Austin, Texas, couple Faith and Tony Scott* are among the married couples with nonmonogamous arrangements practiced in private. The two have been in an open relationship from the start of their 16-year marriage.
“It’s always been a part of who we are,” Faith, 47, says. “I’ve been in two poly relationships, and Tony was involved with swinging. So we were always pretty open.”
Though some would question the Scotts’ decision to jump the broom, given their desire to see other people outside of their union, Tony, 44, says the reason they married is simple. “I fell in love with her ten days after we met online, sight unseen,” he says. “She was a Black woman who was into Star Trek and computers just like me, and we just clicked.”

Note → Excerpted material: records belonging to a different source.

(** * EmoDeskBot: a shallow embedding of the voice pipeline and of the
      smile-confidence heuristic, with the properties of the specification.

    Sources embedded here:
    - [ai_desk_bot.py]: display client, speech output, activation gate,
      chat pipeline (single-shot and streamed), main loop, capture thread;
    - [vision/smile_detector.py]: [calculate_smile_confidence], the
      rate-limited display client, and of the frame loop the face
      tracking, the confidence of a frame and the emotion state.

    Conventions.  A Python [str] is a [string]; a character stands for the
    code point of the same number, so the model covers texts in the range
    U+0000..U+00FF.  Python functions that perform I/O are functions in the
    monad [M]: they read an environment of oracles (what the outside world
    answers), thread the mutable globals, append to a trace of observable
    events, and either return a value or raise an exception.  A float is
    read as the rational it denotes; where the code compares a float it
    has computed with a threshold, the comparison is a parameter of the
    model. *)

From Stdlib Require Import String Ascii List ZArith NArith Lia Bool Arith.
From Stdlib Require Import QArith Qminmax Lqa.
From Stdlib Require Import Numbers.DecimalString.
Import ListNotations.
Close Scope Q_scope.
Open Scope string_scope.

(* ================================================================== *)
(** * Python string operations *)
(* ================================================================== *)

Module PyStr.

(** Truth value of a string: [if text:]. *)
Definition truthy (s : string) : bool :=
  match s with "" => false | String _ _ => true end.

(** [str.isspace] on one character (code points below 256). *)
Definition is_space (c : ascii) : bool :=
  let n := N_of_ascii c in
  (((9 <=? n) && (n <=? 13)) || ((28 <=? n) && (n <=? 32))
   || (n =? 133) || (n =? 160))%N.

(** [str.lower] on one character (code points below 256). *)
Definition lower_char (c : ascii) : ascii :=
  let n := N_of_ascii c in
  if (((65 <=? n) && (n <=? 90))
      || ((192 <=? n) && (n <=? 222) && negb (n =? 215)))%N
  then ascii_of_N (n + 32) else c.
(** * SnapComposer: attachment upload and post assembly

    A shallow embedding of [src/components/homepage/SnapComposer.tsx].

    Conventions of the embedding.
    - A JavaScript string is a [string]; its characters stand for code
      units below 256.  The texts the component itself builds (ISO
      timestamps, Markdown markup, endpoint URLs) are ASCII.
    - [null] and [undefined] are both [None]; truthiness of a string is
      non-emptiness ([truthy]).
    - A promise is the value it settles to: [Fulfilled v] or
      [Rejected reason], the reason already rendered to text.
    - The outside world (hosts, ledger, browser) is a record of outcomes
      the handlers consult; every externally visible action is logged as
      an [Event], so that the handlers are functions returning the next
      component state together with the log. *)

From Stdlib Require Import Bool Arith ZArith List Ascii String Lia.
From Stdlib Require Import DecimalString.
Import ListNotations.

Open Scope string_scope.
Open Scope list_scope.

Infix "+++" := String.append (at level 60, right associativity).

(* ================================================================== *)
(** ** JavaScript strings *)

Module JsString.

Definition truthy (s : string) : bool :=
  match s with
  | EmptyString => false
  | String _ _ => true
  end.

(** [x || ''] for an optional string. *)
Definition or_empty (x : option string) : string :=
  match x with
  | Some s => s
  | None => ""
  end.

(** Truthiness of [string | null]. *)
Definition truthy_opt (x : option string) : bool := truthy (or_empty x).

Definition code (c : ascii) : nat := nat_of_ascii c.

Definition is_digit (c : ascii) : bool :=
  ((48 <=? code c) && (code c <=? 57))%nat.
Definition is_upper (c : ascii) : bool :=
  ((65 <=? code c) && (code c <=? 90))%nat.
Definition is_lower (c : ascii) : bool :=
  ((97 <=? code c) && (code c <=? 122))%nat.

(** The class [[a-zA-Z0-9]]. *)
Definition is_alnum (c : ascii) : bool :=
  is_lower c || is_upper c || is_digit c.

(** The class [\w] of a regular expression without the [u] flag. *)
Definition is_word (c : ascii) : bool :=
  is_alnum c || Ascii.eqb c "_".

(** White space and line terminators removed by [trim], among the code
    units below 256. *)
Definition is_space (c : ascii) : bool :=
  let n := code c in
  ((9 <=? n) && (n <=? 13) || (n =? 32) || (n =? 160))%nat.

Definition lower_char (c : ascii) : ascii :=
  if is_upper c then ascii_of_nat (code c + 32) else c.

Fixpoint toLowerCase (s : string) : string :=
  match s with
  | EmptyString => EmptyString
  | String c t => String (lower_char c) (toLowerCase t)
  end.

(** [s.replace(/[^...]/g, "")]: keep the characters of the class. *)
Fixpoint keep (p : ascii -> bool) (s : string) : string :=
  match s with
  | EmptyString => EmptyString
  | String c t => if p c then String c (keep p t) else keep p t
  end.

Fixpoint take_while (p : ascii -> bool) (s : string) : string :=
  match s with
  | EmptyString => EmptyString
  | String c t => if p c then String c (take_while p t) else EmptyString
  end.

Fixpoint drop_while (p : ascii -> bool) (s : string) : string :=
  match s with
  | EmptyString => EmptyString
  | String c t => if p c then drop_while p t else s
  end.

Definition rev (s : string) : string :=
  string_of_list_ascii (List.rev (list_ascii_of_string s)).

Definition trim (s : string) : string :=
  rev (drop_while is_space (rev (drop_while is_space s))).

(** [s.split(sep)] for a one-character separator: never empty. *)
Fixpoint split (sep : ascii) (s : string) : list string :=
  match s with
  | EmptyString => [EmptyString]
  | String c t =>
      if Ascii.eqb c sep then EmptyString :: split sep t
      else match split sep t with
           | [] => [String c EmptyString]
           | hd :: tl => String c hd :: tl
           end
  end.

(** [parts.join(sep)]. *)
Fixpoint join (sep : string) (parts : list string) : string :=
  match parts with
  | [] => EmptyString
  | [x] => x
  | x :: rest => x +++ sep +++ join sep rest
  end.

(** [s.slice(1)]. *)
Definition slice1 (s : string) : string :=
  match s with
  | EmptyString => EmptyString
  | String _ t => t
  end.

Definition newline : string := String (ascii_of_nat 10) EmptyString.

End JsString.
Import JsString.

(* ================================================================== *)
(** ** Hashtags and the tag set *)

Module Tags.

Definition hash : ascii := "#"%char.

(** [text.match(/#(\w+)/g) || []]: the matches from left to right, each
    search resuming where the previous match ended.  The fuel bounds
    the number of resumptions; the length of the text is enough. *)
Fixpoint match_all (fuel : nat) (s : string) : list string :=
  match fuel with
  | O => []
  | S fuel' =>
      match s with
      | EmptyString => []
      | String c t =>
          if Ascii.eqb c hash then
            match take_while is_word t with
            | EmptyString => match_all fuel' t
            | run => String c run :: match_all fuel' (drop_while is_word t)
            end
          else match_all fuel' t
      end
  end.

(** lines 44-48 *)
Definition extractHashtags (text : string) : list string :=
  let matches := match_all (String.length text) text in
  map slice1 matches.

Definition mem (x : string) (l : list string) : bool :=
  existsb (String.eqb x) l.

(** [Set.prototype.add]: insertion order, a present value is kept where
    it is. *)
Definition set_add (s : list string) (x : string) : list string :=
  if mem x s then s else s ++ [x].

(** [[...new Set(l)]] *)
Definition unique (l : list string) : list string :=
  fold_left set_add l [].

Definition reserved_tag : string := "snaps".

(** lines 360-370: the seed of the community context, then the merge
    with the hashtags of the body.  [community_tag] is
    [process.env.NEXT_PUBLIC_HIVE_COMMUNITY_TAG]. *)
Definition seedTags (community_tag : option string) (pp : string)
  : list string :=
  if String.eqb pp reserved_tag
  then [or_empty community_tag; reserved_tag]
  else [].

Definition buildTags (community_tag : option string) (pp body : string)
  : list string :=
  let snapsTags := seedTags community_tag pp in
  let hashtags := extractHashtags body in
  unique (snapsTags ++ hashtags).

End Tags.

(* ================================================================== *)
(** ** Dates and the permlink *)

Module JsDate.

Local Open Scope Z_scope.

Yet meeting the love of his life didn’t mean Tony wouldn’t date other women. The couple always have a say in each other’s potential lovers. “If I meet someone I think could be my girlfriend, I’ll bring her home and introduce her to my wife, and they’ll get to know each other. And the same thing with her,” Tony says. “I know her boyfriend. We go out and get beers and play pool. It’s just a really interesting dynamic. I’m not worried, because we know who the other is sleeping with.”

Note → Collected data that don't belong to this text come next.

(** * PharUtils.js: a shallow embedding of the Phar archive codec

    The development follows [lib/pharutils.js] (the 2018 revision, the first
    script of the file): the integer and string primitives of the host
    language it relies on, the [Binary] helpers, the [BinaryBuffer] cursor,
    the [crc32] routine, the [PharFile] and [Phar] classes with
    [loadPharData] and [savePharData], and [PharZipConverter.toPhar].

    Strings are octet strings: lists of 8-bit characters ([list ascii]),
    that is the strings of the host whose code units are all below 256, as
    the buffers of the codec are. Every statement about a string is a
    statement about such a string. Numbers are integers in [Z], with the
    32-bit conversions of the bit operators written out. *)

From Stdlib Require Import ZArith List Ascii String Bool Lia.
Import ListNotations.
Open Scope Z_scope.

(** ** Host language: 32-bit integer operators *)

Module JS.

(** [ToInt32] and [ToUint32] of an integer-valued number. *)
Definition ToInt32 (x : Z) : Z := (x + 2 ^ 31) mod 2 ^ 32 - 2 ^ 31.
Definition ToUint32 (x : Z) : Z := x mod 2 ^ 32.

(** The shift count of [<<], [>>] and [>>>] is taken modulo 32. *)
Definition shiftCount (k : Z) : Z := ToUint32 k mod 32.

(** [a << k], [a >> k], [a >>> k]. *)
Definition shl (a k : Z) : Z := ToInt32 (Z.shiftl (ToInt32 a) (shiftCount k)).
Definition sar (a k : Z) : Z := Z.shiftr (ToInt32 a) (shiftCount k).
Definition shr (a k : Z) : Z := Z.shiftr (ToUint32 a) (shiftCount k).

(** [a | b], [a & b], [a ^ b]: both operands go through [ToInt32]. *)
Definition bor (a b : Z) : Z := Z.lor (ToInt32 a) (ToInt32 b).
Definition band (a b : Z) : Z := Z.land (ToInt32 a) (ToInt32 b).
Definition bxor (a b : Z) : Z := Z.lxor (ToInt32 a) (ToInt32 b).

(** A number that may be [NaN] ([None]); the bit operators read [NaN] as 0. *)
Definition number : Type := option Z.
Definition nanToZero (x : number) : Z :=
  match x with Some z => z | None => 0 end.

(** [a || b] on numbers and on strings: 0 and the empty string are falsy,
    and so is a missing ([undefined]) property. *)
Definition orNum (a : option Z) (b : Z) : Z :=
  match a with
  | Some z => if z =? 0 then b else z
  | None => b
  end.

Definition orStr {A : Type} (a : option (list A)) (b : list A) : list A :=
  match a with
  | Some (c :: s) => c :: s
  | _ => b
  end.

End JS.

(** ** Host language: octet strings *)

(** A string of the host whose code units are all below 256. Strings that
    hold a code unit above 255 are outside this type and outside every
    statement of the development. *)
Definition str : Type := list ascii.

(** A string literal of the source, as a list of characters. *)
Definition lit (s : string) : str := list_ascii_of_string s.

Definition code (c : ascii) : Z := Z.of_N (N_of_ascii c).

(** [String.fromCharCode(c)]; every call of the source passes [c] in 0..255. *)
Definition fromCharCode (c : Z) : ascii := ascii_of_N (Z.to_N c).

(** [s.length] as a number. *)
Definition len (s : str) : Z := Z.of_nat (List.length s).

(** [s.charCodeAt(i)] is [NaN] outside the string. *)
Definition charCodeAt (s : str) (i : Z) : JS.number :=
  if i <? 0 then None else option_map code (nth_error s (Z.to_nat i)).

Definition clamp (s : str) (i : Z) : Z := Z.max 0 (Z.min i (len s)).

(** [s.substring(a, b)]: both ends are clamped to the string and swapped
    when they come in the wrong order. *)
Definition substring (s : str) (a b : Z) : str :=
  let a' := clamp s a in
  let b' := clamp s b in
  let lo := Z.min a' b' in
  let hi := Z.max a' b' in
  firstn (Z.to_nat (hi - lo)) (skipn (Z.to_nat lo) s).

(** [s.substring(a)]. *)
Definition substringFrom (s : str) (a : Z) : str := substring s a (len s).
(** With a valid selection the callback reads the clock, computes the
    shells, prints the first timing line, reads the clock again and runs
    the assignment on the shells. *)
Lemma apply_materials_button_valid (s : session World) :
  let w := world (host s) in
  let obj := textField_text "objectField" w in
  let w1 := (time_time w).2 in
  let w3 := (time_time (time_time w1).2).2 in
  let shells := get_mesh_shells_names obj (mesh_polygons obj w1) in
  let items := default [] (textScrollList_allItems "materialList" w) in
  let line := timing_line "get_mesh_shells" (time_time w).1 (time_time w1).1 in
  let st := State w3 (calls (host s) ++ [CallObjExists obj true]) in
  valid_selection w →
  apply_materials_button s =
    match assign_random_materials_from_list shells items st with
    | (Returned _, st') =>
      (Returned (),
       Session (State (time_time (world st')).2 (calls st'))
         (gui s ++ [GuiPrint line;
                    GuiPrint (timing_line "assign_random_materials_from_list"
                                (time_time (time_time w1).2).1
                                (time_time (world st')).1)])
         (selected_object s))
    | (Raised msg, st') =>
      (Raised msg, Session st' (gui s ++ [GuiPrint line]) (selected_object s))
    end.
Proof.
  intros w obj w1 w3 shells items line st (Hobj & Hex & Htr & Hsh).
  subst line st shells items w3 w1 obj w.
  unfold apply_materials_button, mbind, G_bind, mret, G_ret, query. simpl.
  rewrite bool_decide_eq_false_2 by done.
  unfold lift at 1, obj_exists. simpl. rewrite Hex. simpl.
  rewrite Htr. simpl. rewrite Hsh. simpl.
  unfold clock at 1. simpl.
  destruct (time_time (world (host s))) as [t1 w1]. simpl.
  unfold clock at 1. simpl.
  destruct (time_time w1) as [t2 w2]. simpl.
  unfold clock at 1. simpl.
  destruct (time_time w2) as [t3 w3]. simpl.
  unfold lift. simpl.
  destruct (assign_random_materials_from_list _ _ _) as [[[]|msg] st'];
    simpl; [|done].
  unfold clock. simpl.
  destruct (time_time (world st')) as [t4 w4]. simpl.
  unfold print. simpl. by rewrite <- app_assoc.
Qed.
End ValidSelection.

(** X16: with a valid selection and an empty material list, the callback
    raises the error of the empty list only after the shells were computed
    and the first timing line was printed: the only line printed is
    "get_mesh_shells - <seconds> sec" for the first two readings of the
    clock; the second timing line is not printed, and nothing is assigned
    or created. *)
Theorem empty_list_raises_after_detection {World : Type}
    `{!Host World} `{!Gui World} (s : session World) :
  let w := world (host s) in
  let t1 := (time_time w).1 in
  let t2 := (time_time (time_time w).2).1 in
  valid_selection w →
  truthy (textScrollList_allItems "materialList" w) = false →
  ∃ s' new, apply_materials_button s = (Raised empty_message, s') ∧
    gui s' = gui s ++
      [GuiPrint ("get_mesh_shells - " +:+ format_seconds t1 t2 +:+ " sec")] ∧
    calls (host s') = calls (host s) ++ new ∧
    errors new = [empty_message] ∧ assignments new = [] ∧
    Forall (λ c, ¬ creates c) new.
Proof.
  intros w t1 t2 Hvalid Hitems.
  rewrite (apply_materials_button_valid s Hvalid).
  assert (default [] (textScrollList_allItems "materialList" (world (host s)))
          = []) as ->.
  { fold w. by destruct (textScrollList_allItems _ _) as [[|??]|]. }
  rewrite empty_material_list_eval. simpl.
  eexists _, [CallObjExists _ true; CallError empty_message].
  split; [reflexivity|]. simpl. rewrite <- app_assoc.
  split_and!; try done.
  repeat (apply Forall_cons_2; [simpl; tauto|]); apply Forall_nil_2.
Qed.

Lemma empty_list_raises_after_detection_witness :
  let s := Session (State (Desk sample_scene "cube" [] [] ["cube"]
                             [(0, [1]); (1, [0])] 5) []) [] None in
  let w := world (host s) in
  let t1 := (time_time w).1 in
  let t2 := (time_time (time_time w).2).1 in
  format_seconds t1 t2 = "1.0000" ∧
  ∃ s' new, apply_materials_button s = (Raised empty_message, s') ∧
    gui s' = gui s ++
      [GuiPrint ("get_mesh_shells - " +:+ format_seconds t1 t2 +:+ " sec")] ∧
    calls (host s') = calls (host s) ++ new ∧
    errors new = [empty_message] ∧ assignments new = [] ∧
    Forall (λ c, ¬ creates c) new.
Proof.
  intros s w t1 t2. split; [reflexivity|].
  apply (empty_list_raises_after_detection s); compute_done.
Defined.

(** X17: with a valid selection, a mesh whose polygons have the indices
    0, 1, ... in order and are connected to polygons of the mesh only, and a
    material list with a name that exists, the callback of the button
    "Assign" completes and prints its two timing lines,
    "get_mesh_shells - <seconds> sec" for the first two readings of the
    clock and "assign_random_materials_from_list - <seconds> sec" for the
    third reading and the reading that follows the assignment; and it
    assigns every face of the object exactly once: the face lists of the
    assignments hold the name of every face of the mesh once, and nothing
    else. *)
Theorem apply_assigns_every_face_once {World : Type}
    `{!Host World} `{!Gui World} (s : session World) :
  let w := world (host s) in
  let obj := textField_text "objectField" w in
  let w1 := (time_time w).2 in
  let w3 := (time_time (time_time w1).2).2 in
  let t1 := (time_time w).1 in
  let t2 := (time_time w1).1 in
  let t3 := (time_time (time_time w1).2).1 in
  let polys := mesh_polygons obj w1 in
  let items := default [] (textScrollList_allItems "materialList" w) in
  valid_selection w → well_formed_mesh polys →
  Exists (λ m, objExists m w3 = true) items →
  ∃ s' new w4, apply_materials_button s = (Returned (), s') ∧
    world (host s') = (time_time w4).2 ∧
    gui s' = gui s ++
      [GuiPrint ("get_mesh_shells - " +:+ format_seconds t1 t2 +:+ " sec");
       GuiPrint ("assign_random_materials_from_list - " +:+
                 format_seconds t3 (time_time w4).1 +:+ " sec")] ∧
    calls (host s') = calls (host s) ++ new ∧
    NoDup (concat (assignments new).*1) ∧
    ∀ nm, nm ∈ concat (assignments new).*1 ↔
      ∃ i, 0 ≤ i < Z.of_nat (length polys) ∧ nm = face_name obj i.
Proof.
  intros w obj w1 w3 t1 t2 t3 polys items Hvalid Hwf Hex.
  rewrite (apply_materials_button_valid s Hvalid).
  fold w obj w1 w3 polys items.
  set (st := State w3 (calls (host s) ++ [CallObjExists obj true])).
  destruct (assign_completes (get_mesh_shells_names obj polys) items st Hex)
    as (st' & new & Hrun & Hc & Hfaces).
  rewrite Hrun.
  eexists _, (CallObjExists obj true :: new), (world st').
  split; [reflexivity|]. simpl.
  split; [done|]. split; [done|].
  split; [by rewrite Hc; subst st; simpl; rewrite <- app_assoc|].
  rewrite Hfaces.
  apply (get_mesh_shells_exact obj polys); [done|].
  apply get_mesh_shells_names_eq.
Qed.

Lemma apply_assigns_every_face_once_witness :
  let s := sample_session in
  let w := world (host s) in
  let obj := textField_text "objectField" w in
  let w1 := (time_time w).2 in
  let t1 := (time_time w).1 in
  let t2 := (time_time w1).1 in
  let t3 := (time_time (time_time w1).2).1 in
  let polys := mesh_polygons obj w1 in
  obj = "cube" ∧ polys = [(0, [1]); (1, [0]); (2, [])] ∧
  format_seconds t1 t2 = "1.0000" ∧
  ∃ s' new w4, apply_materials_button s = (Returned (), s') ∧
    world (host s') = (time_time w4).2 ∧
    gui s' = gui s ++
      [GuiPrint ("get_mesh_shells - " +:+ format_seconds t1 t2 +:+ " sec");
       GuiPrint ("assign_random_materials_from_list - " +:+
                 format_seconds t3 (time_time w4).1 +:+ " sec")] ∧
    calls (host s') = calls (host s) ++ new ∧
    NoDup (concat (assignments new).*1) ∧
    ∀ nm, nm ∈ concat (assignments new).*1 ↔
      ∃ i, 0 ≤ i < Z.of_nat (length polys) ∧ nm = face_name obj i.
Proof.
  intros s w obj w1 t1 t2 t3 polys. split_and!; [reflexivity..|].
  apply (apply_assigns_every_face_once s); compute_done.
Defined.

According to Faith, the arrangement also allows them to be their best selves. “We’re crafting lives we love, and we love living them together,” she explains. “You can’t do that if you’re locking somebody down or stopping their freedom to express themselves and be who they want to be.”
Tartt says couples like the Scotts who successfully maintain open relationships are the exception, not the rule. “There are some healthy couples out there that are polyamorous, but they are few and far between,” he says. “A marriage is supposed to be closed. Sharing emotional intimacy with a third party takes away from your partner.”
When it comes to a happy marriage, there is no one-size-fits-all approach, but if you’re thinking of opening your union to others, Tartt has this to say: “Try it if you want, but there’s a strong chance you may kill your relationship.”
*Names changed to protect subjects’ privacy.
This story originally appears in the March 2016 issue of ESSENCE.